Problem: You need to kill a Spark job

Solution

When you need to kill a materialized view Spark job that already started, kill the schema load job from the Incorta UI. If you kill the Spark job from the Spark Web UI, not not in Incorta, the driver process can continue running on the Incorta machine.

Problem: It is not clear if a Materialized View is running

Solution

In the Spark Web UI, you can see Spark jobs in two modes: WAIT or RUNNING. Running jobs produces log messages in the stderr file. Check the latest timestamp to see if the Spark job is running. If the Spark job is in WAITING mode, the job could be waiting for an available resource. Check that the materialized view defines the executor core, max core, and the executor memory. If the materialized view does not define the executor core, max core, and the executor memory, check the defaults defined in the spark-defaults.conf file. You can wait or adjust the definitions. Kill the Incorta schema job from Incorta UI, adjust the definitions, and try again.

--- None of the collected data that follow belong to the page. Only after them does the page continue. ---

(** A worker in [worker_loop]: its critical section, its wake-up (a
    notification or a spurious one), and the handler with what follows it. *)
Definition worker_take (i : nat) : M unit := fun s =>
  match threads_ (pool_ s) !! i with
  | Some WCheck =>
      let '(pc, _, p) := worker_section (pool_ s) in
      Some (tt, set_pool (set_threads (<[i := pc]> (threads_ p)) p) s)
  | _ => None
  end.

(** [wait] returns, notified or spuriously: whether the notifications suffice
    is a matter of the pool (ThreadPool.v) and of the teardown (Run.v). *)
Definition worker_wake (i : nat) : M unit := fun s =>
  match threads_ (pool_ s) !! i with
  | Some WWait => Some (tt, set_pool (set_threads (<[i := WCheck]> (threads_ (pool_ s))) (pool_ s)) s)
  | _ => None
  end.

Definition worker_run (i : nat) (now : Z) : M unit :=
  s ← get_state;
  match threads_ (pool_ s) !! i with
  | Some (WRun job) =>
      _ ← handle_job job now;
      modify (fun s => set_pool (job_done (set_threads (<[i := WCheck]> (threads_ (pool_ s))) (pool_ s))) s)
  | _ => lift None
  end.

(** ** Completions *)

(** One turn of the loop of [drain_completions]. *)
Definition complete_one (id : Z) (sends : list (Z -> SendResult)) (ctl : bool) : M unit :=
  c ← get_conn id;
  _ ← put_conn id (clear_notified c);
  if closed_ c then mret tt else flush_and_update id sends ctl.

Fixpoint complete_all (ready : list Z) (io : list (list (Z -> SendResult) * bool)) : M unit :=
  match ready, io with
  | [], _ => mret tt
  | id :: ready, (sends, ctl) :: io => _ ← complete_one id sends ctl; complete_all ready io
  | _ :: _, [] => lift None
  end.

Definition drain_completions (io : list (list (Z -> SendResult) * bool)) : M unit :=
  _ ← modify (set_completion_fd 0);
  s ← get_state;
  _ ← modify (set_ready_connections []);
  complete_all (ready_connections_ s) io.

(** ** Accepting *)

Definition connection_limits (c : ServerConfig) : ConnectionLimits :=
  mkConnectionLimits (mkLimits (u32 (cfg_max_key_bytes c)) (u32 (cfg_max_value_bytes c)))
    (max_conn_output_bytes c) (max_inflight_per_conn c).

Problem: Materialized View started, but is not visible in the Spark Web UI

You can see that the materialized view job started in Incorta UI, but there is no corresponding Spark job visible in Spark Web UI.

Solution

If you set the Always Compact option to off, materialized view jobs that show a "Started" status in the Incorta UI do not display in the Spark Web UI because Incorta is running compaction. To monitor compaction status, view the Incorta tenant log. The Incorta tenant log shows when the compaction started. Compaction builds indexes, which can take a long time for large tables. For compaction issues, try to add resources, like memory, to compaction jobs, and ensure that the Spill to Disk option is off.

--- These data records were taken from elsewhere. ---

(** From [o] to [o'] the connection went through the events [tr]. *)
Record stream_step (limits : Limits) (id : Z) (o o' : option Connection) (l : list SocketCall) (jobs : list Job)
    (answers : list Response) (tr : list StreamEvent) : Prop := mkStreamStep {
  ss_in : unread_at o ++ received_on id l = encoded (ev_taken tr) ++ unread_at o';
  ss_ok : Forall (fun r => request_ok limits r = true) (ev_taken tr);
  ss_out : backlog_at o ++ reply_stream (ev_replies tr) = sent_on id l ++ backlog_at o';
  ss_jobs : ev_accepted tr = requests_on id jobs;
  ss_answers : ev_answered tr = answers;
  ss_rejects : Forall (refuses limits (unread_at o')) (ev_rejects tr);
  ss_closed : closed_at o = true -> closed_at o' = true;
  ss_dropped : closed_at o' = false -> ev_dropped tr = [];
}.

(** ** Lemmas *)

Lemma encoded_app a b : encoded (a ++ b) = encoded a ++ encoded b.
Proof. unfold encoded. by rewrite map_app, concat_app. Qed.
Lemma reply_stream_app a b : reply_stream (a ++ b) = reply_stream a ++ reply_stream b.
Proof. unfold reply_stream. by rewrite map_app, concat_app. Qed.
Lemma encoded_one r : encoded [r] = serialize_request r.
Proof. apply app_nil_r. Qed.
Lemma reply_stream_one resp : reply_stream [resp] = serialize_response resp.
Proof. apply app_nil_r. Qed.
Lemma received_on_app id a b : received_on id (a ++ b) = received_on id a ++ received_on id b.
Proof. unfold received_on. by rewrite map_app, concat_app. Qed.
Lemma sent_bytes_app id a b : sent_on id (a ++ b) = sent_on id a ++ sent_on id b.
Proof. unfold sent_on. by rewrite map_app, concat_app. Qed.
Lemma opens_app a b m1 m2 m3 : opens a m1 m2 -> opens b m2 m3 -> opens (a ++ b) m1 m3.
Proof.
  revert m1. induction a as [|k a IH]; intros m1; cbn [opens app]; [by intros -> |].
  destruct k; try apply IH. intros [Hn Ha] Hb. auto.
Qed.
Lemma requests_on_app id a b : requests_on id (a ++ b) = requests_on id a ++ requests_on id b.
Proof. unfold requests_on. by rewrite filter_app, fmap_app. Qed.
Lemma requests_on_one id id' r : requests_on id [mkJob id' r] = if decide (id' = id) then [r] else [].
Proof. unfold requests_on. rewrite filter_cons. cbn [job_connection]. by case_decide. Qed.

Lemma stream_step_refl limits id o : stream_step limits id o o [] [] [] [].
Proof. split; try done; [by rewrite app_nil_r | by rewrite app_nil_r]. Qed.

(** Nothing but fields outside the streams has changed. *)
Lemma stream_step_same limits id o o' : unread_at o' = unread_at o -> backlog_at o' = backlog_at o ->
  (closed_at o = true -> closed_at o' = true) -> stream_step limits id o o' [] [] [] [].
Proof. intros Hu Hb Hc. split; try done; [by rewrite Hu, app_nil_r | by rewrite Hb, app_nil_r]. Qed.

(** Calls that move no data. *)
Lemma stream_step_quiet limits id o o' l : (received_on id l = [] /\ sent_on id l = []) ->
  stream_step limits id o o' [] [] [] [] -> stream_step limits id o o' l [] [] [].
Proof. intros [Hr Hs] [I K O J A R Cl D]. split; rewrite ?Hr, ?Hs; done. Qed.

(** More input does not change the verdict. *)
Lemma refuses_app limits input more resp : refuses limits input resp -> refuses limits (input ++ more) resp.
Proof.
  intros (Hl & Hop & res & out & E & Hs & ->). pose proof (len_nonneg more). unfold refuses. rewrite len_app.
  unfold kHeaderSize in *. rewrite !field_app by (unfold len in Hl; lia). split_and!; [lia | done|].
  exists res, out. split; [|done].
  apply deserialize_request_final; [done | by rewrite Hs].
Qed.

(** No request is taken from behind a malformed frame. *)
Lemma refuses_step limits input more rs rest resp : refuses limits input resp ->
  input ++ more = encoded rs ++ rest -> Forall (fun r => request_ok limits r = true) rs -> refuses limits rest resp.
Proof.
  intros Hr E Hok. destruct Hok as [|r rs Hok _]; [cbn in E; rewrite <- E; by apply refuses_app|].
  exfalso. apply (refuses_app _ _ more) in Hr. destruct Hr as (_ & _ & res & out & Ed & Hs & _).
  change (encoded (r :: rs)) with (serialize_request r ++ encoded rs) in E.
  rewrite E, <- app_assoc, deserialize_request_frame in Ed by done. by injection Ed as <- _.
Qed.

Lemma stream_step_trans limits id o1 o2 o3 l1 l2 jobs1 jobs2 as1 as2 tr1 tr2 :
  stream_step limits id o1 o2 l1 jobs1 as1 tr1 -> stream_step limits id o2 o3 l2 jobs2 as2 tr2 ->
  stream_step limits id o1 o3 (l1 ++ l2) (jobs1 ++ jobs2) (as1 ++ as2) (tr1 ++ tr2).
Proof.
  intros [I1 K1 O1 J1 A1 R1 C1 D1] [I2 K2 O2 J2 A2 R2 C2 D2].
  assert (Happ : forall {B} (f : StreamEvent -> option B), omap f (tr1 ++ tr2) = omap f tr1 ++ omap f tr2) by (intros; apply omap_app).
  split; unfold ev_taken, ev_accepted, ev_answered, ev_dropped, ev_rejects, ev_replies in *; rewrite ?Happ.
  - by rewrite received_on_app, encoded_app, app_assoc, I1, <- app_assoc, I2, app_assoc.
  - by apply Forall_app.
  - by rewrite reply_stream_app, sent_bytes_app, app_assoc, O1, <- app_assoc, O2, app_assoc.
  - by rewrite J1, J2, requests_on_app.
  - by rewrite A1, A2.
  - apply Forall_app. split; [|done]. eapply Forall_impl; [exact R1|]. intros resp Hr. by eapply refuses_step.
  - auto.
  - intros H3. rewrite D2 by done. rewrite D1; [done|]. destruct (closed_at o2); [by rewrite C2 in H3 | done].
Qed.

Lemma enqueue_backlog c frame completes :
  backlog (enqueue_response c frame completes).2 = if closed_ c then backlog c else backlog c ++ frame.
Proof.
  unfold enqueue_response. destruct (closed_ c) eqn:E; [by destruct completes|].
  pose proof (proj1 (proj2 (stage_spec c frame))) as Hb. destruct (stage c frame) as [over c'] eqn:Es. cbn [snd] in *.
  by destruct completes.
Qed.

Section Advances.
Context {C : Type} `{!CacheOps C}.
Abbreviation server := (@Server C) (only parsing).

(** Connection objects do not go away while the server runs. *)
Definition extends (s s' : server) : Prop :=
  forall id, is_Some (conns_ s !! id) -> is_Some (conns_ s' !! id).

Lemma extends_refl s : extends s s.
Proof. by intros ?. Qed.
Lemma extends_trans s1 s2 s3 : extends s1 s2 -> extends s2 s3 -> extends s1 s3.
Proof. intros H1 H2 id Hi. auto. Qed.
Lemma extends_put s id c : extends s (set_conns (<[id := c]> (conns_ s)) s).
Proof.
  intros i [x Hx]. cbn. destruct (decide (i = id)) as [->|Hne];
    [rewrite lookup_insert_eq | rewrite lookup_insert_ne by done]; by eexists.
Qed.

Definition request_limits (s : server) : Limits := protocol_limits (connection_limits (config_ s)).

(** What the event loop does from [s] to [s'] agrees on every connection. *)
Record advances (s s' : server) : Prop := mkAdvances {
  ad_extends : extends s s';
  ad_config : config_ s' = config_ s;
  ad_streams : exists l jobs, socket_calls_ s' = socket_calls_ s ++ l /\ queue_ (pool_ s') = queue_ (pool_ s) ++ jobs /\
    opens l (fd_ <$> conns_ s) (fd_ <$> conns_ s') /\
    forall id, exists tr, stream_step (request_limits s) id (conns_ s !! id) (conns_ s' !! id) l jobs [] tr;
}.

(** Nothing the streams depend on. *)
Definition same_streams (s s' : server) : Prop :=
  config_ s' = config_ s /\ conns_ s' = conns_ s /\ socket_calls_ s' = socket_calls_ s /\ queue_ (pool_ s') = queue_ (pool_ s).

Lemma advances_same s s' : same_streams s s' -> advances s s'.
Proof.
  intros (Ec & En & El & Eq). split; [intros id; by rewrite En | done|]. exists [], []. rewrite El, Eq, !app_nil_r, En.
  split_and!; try done. intros id. exists []. apply stream_step_refl.
Qed.

Lemma advances_refl s : advances s s.
Proof. by apply advances_same. Qed.

Lemma advances_trans s1 s2 s3 : advances s1 s2 -> advances s2 s3 -> advances s1 s3.
Proof.
  intros [E1 C1 (l1 & j1 & L1 & Q1 & F1 & S1)] [E2 C2 (l2 & j2 & L2 & Q2 & F2 & S2)].
  split; [by eapply extends_trans | congruence|]. exists (l1 ++ l2), (j1 ++ j2). rewrite L2, L1, Q2, Q1, !app_assoc.
  split_and!; [done | done | by eapply opens_app|]. intros id. destruct (S1 id) as [tr1 T1], (S2 id) as [tr2 T2]. exists (tr1 ++ tr2).
  unfold request_limits in T2. rewrite C1 in T2. eapply (stream_step_trans _ _ _ _ _ _ _ _ _ [] []); [exact T1 | exact T2].
Qed.

#[export] Instance advances_preorder : PreOrder advances.
Proof. split; [exact advances_refl | exact advances_trans]. Qed.

(** Calls on no connection. *)
Lemma advances_calls s s' l : config_ s' = config_ s -> conns_ s' = conns_ s -> queue_ (pool_ s') = queue_ (pool_ s) ->
  socket_calls_ s' = socket_calls_ s ++ l -> (forall m, opens l m m) ->
  (forall id, received_on id l = [] /\ sent_on id l = []) -> advances s s'.
Proof.
  intros Ec En Eq El Hop Hl. split; [intros id; by rewrite En | done|]. exists l, []. rewrite En, app_nil_r.
  split_and!; try done. intros id. exists []. apply stream_step_quiet; [done | apply stream_step_refl].
Qed.

(** A step on one connection. *)
Lemma advances_on s s' id c c' l jobs tr : conns_ s !! id = Some c -> conns_ s' = <[id := c']> (conns_ s) ->
  config_ s' = config_ s -> socket_calls_ s' = socket_calls_ s ++ l -> queue_ (pool_ s') = queue_ (pool_ s) ++ jobs ->
  fd_ c' = fd_ c -> (forall m, opens l m m) ->
  (forall i, i <> id -> received_on i l = [] /\ sent_on i l = [] /\ requests_on i jobs = []) ->
  stream_step (request_limits s) id (Some c) (Some c') l jobs [] tr -> advances s s'.
Proof.
  intros Hc En Ec El Eq Hfd Hop Hother Hs. split; [intros i; rewrite En; apply (extends_put s id c') | done|].
  exists l, jobs. split_and!; [done.. | |].
  { rewrite En, fmap_insert, Hfd, insert_id; [apply Hop | by rewrite lookup_fmap, Hc]. }
  intros i. rewrite En. destruct (decide (i = id)) as [->|Hne].
  - exists tr. by rewrite lookup_insert_eq, Hc.
  - rewrite lookup_insert_ne by done. destruct (Hother i Hne) as (Hr & Hs' & Hj). exists [].
    split; rewrite ?Hr, ?Hs', ?Hj, ?app_nil_r; done.
Qed.

(** A change of a connection outside the streams. *)
Lemma advances_put s s' id c c' : conns_ s !! id = Some c ->
  same_streams (set_conns (<[id := c']> (conns_ s)) s) s' -> fd_ c' = fd_ c -> unread c' = unread c ->
  backlog c' = backlog c -> (closed_ c = true -> closed_ c' = true) -> advances s s'.
Proof.
  intros Hc (Ec & En & El & Eq) Hfd Hu Hb Hcl. cbn in *.
  apply (advances_on s s' id c c' [] [] []); try done; [by rewrite app_nil_r | by rewrite app_nil_r|].
  by apply stream_step_same.
Qed.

Problem: Unhelpful Error Saving or Running a Materialized View

Solution

Where the error occurs determines how you address the issue:

  • An error occurs on the Incorta job and job history page. When Incorta displays a red plus sign in the loader UI, click on it to see the error message. If you do not see a red plus sign, or if you cannot click on it to view an error message, navigate to Schemas > <Schema> > Last Load Status > Select a Job > Check the Job Details and select the red plus sign.
  • An error displays in the Incorta tenant log. Use the grep command to extract the specific log entries for a schema table
  • Spark Web UI. The Spark Web UI runs on the same machine as the Spark master. Find the Spark master URL you are using by navigating in the CMC to Select Clusters > <cluster_name> > CMC > Spark Integration. In a browser, try navigating to http://<spark master host>:9091 to view the Spark Master Web UI. Click on the Application ID of the task you are debugging. Click on stdout to display the log file.
  • An error displays in the Spark Master and Spark log files from the Spark machine. The issue may be caused by an environment issue. For example, the worker process crashed or is not connected to master. Navigate to the Spark home > logs directory to see the log files.
  • Check if Spark executors are created in the Spark machine by using the following command: ps -ef | grep spark
  • Check if the Spark driver is created. Check that the Python program is on the Loader machine. For a new materialized view, save the new materialized view, then check that the Python program is on the Analytics machine.

Problem: Missing table

Solution

Spark MV and Incorta Spark SQL run against parquet files in the compacted folder under <Incorta Tenant directory>/compacted. Check the parquet files in the compacted folder if you are missing a table.

Problem: A Spark materialized view displays differently in the Spark UI and the Spark Web UI

Solution

Check the following areas:

  • Incorta Job
  • Spark Driver process
  • Spark executor process

A job may be created but not yet submitted to Spark.